Le laboratoire Biosphère 2 à l’Université d’Arizona étudie l’impact du changement climatique sur les forêts tropicales

Biosphère 2, situé à Tucson en Arizona, fait partie de la University of Arizona depuis 2011, et permet de faire le lien entre les expériences en laboratoire et les observations du changement climatique dans le monde réel. Sa mission est de servir de centre de recherche, de sensibilisation et d’enseignement sur les enjeux de la planète Terre, ses écosystèmes vivants et sa place dans l’univers.

Les installations Biosphère 2 sont constituées de plusieurs bâtiments étanches en surpression situés sur un terrain de 1,4 ha dans le désert de Sonora ; les surfaces vitrées et l’architecture futuriste en font un lieu tout à fait exceptionnel. Cinq biomes ont été conçus pour simuler différents milieux, dont l’un reproduit une forêt tropicale (sur 1900 m2). Grâce à ce terrain d’expérimentation exceptionnel, une récente étude publiée dans la revue Nature Plants suggère que les forêts tropicales pourraient être plus résistantes aux augmentations de température prévues dans le cadre du changement climatique mondial qu’on ne le pensait auparavant. Selon les auteurs – une équipe internationale dirigée par des scientifiques du Department of Ecology and Evolutionary Biology de la University of Arizona, les études conduites avec Biosphère 2 pourraient contribuer à l’amélioration des modèles de prévision climatique .

Si les biologistes connnaissent depuis longtemps la photosynthèse, par contre la diminution, à un certain seuil de température, de la capacité des plantes à transformer le dioxyde de carbone et l’eau en biomolécules, en utilisant l’énergie du soleil, n’a pas encore d’explication. Les chercheurs ont comparé les données recueillies à Biosphère 2  avec des mesures réalisées sur les sites naturels de la forêt tropicale, au Mexique et en Amazonie Brésilienne. La forêt tropicale de Biosphère 2 est probablement la plus chaude du monde, car enfermée sous un dôme de verre. Les températures peuvent atteindre 40 degrés Celsius, soit environ 6 degrés Celsius de plus que les températures maximales actuelles des forêts tropicales naturelles, et dans la fourchette des températures possibles en 2100, en fonction de l’éfficacité des mesures limitant le changement climatique.

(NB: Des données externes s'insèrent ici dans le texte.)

(** [Mempool::handle_reorg]. *)
Definition handle_reorg (now : Z) (c : Chain) (rolled_back : list Transaction) : st Mempool NodeError unit :=
  do* m := sget (fun m => m) in
  do* invalid := slift (rfold (fun ids '(id, e) =>
      let* bad := invalid_on c e in Ok (if bad then ids ++ [id] else ids)) [] (map_order (entries m))) in
  do* _ := smod (remove_all invalid) in
  sfor (readmit now c) rolled_back.

End admission.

Malgré cette température très élevée dans la forêt tropicale de Biosphère 2, l’activité de photosynthèse des plantes ne diminue pas drastiquement comme anticipé.

L’équipe de recherche, en ajustant le taux d’humidité au sein de l’infrastructure, a permis de mettre en avant le rôle d’un comportement biologique de base des plantes : lorsqu’il y a moins d’humidité dans l’air, les plantes réagissent en limitant l’ouverture de leurs stomates qui sert à absorber le dioxyde de carbone. Plus les stomates restent ouverts longtemps, plus le dioxyde de carbone peut pénétrer dans la feuille, mais plus l’air qui entoure la plante est sec, plus l’eau s’échappe par les ouvertures, ce qui oblige la plante à trouver un équilibre entre l’absorption de dioxyde de carbone et la perte d’eau. La réduction de la productivité photosynthétique que des études précédentes avaient observée face à des températures plus chaudes est donc probablement due au fait que les plantes limitent le temps pendant lequel elles gardent leurs stomates ouverts lorsqu’elles sont confrontées à un air plus sec, dans un effort pour préserver l’eau. Ceci, à son tour, limite la quantité de dioxyde de carbone pouvant entrer dans la feuille, ce qui peut être à l’origine de la baisse de la productivité photosynthétique plutôt que le scénario alternatif, dans lequel la chaleur endommage directement l’appareil photosynthétique.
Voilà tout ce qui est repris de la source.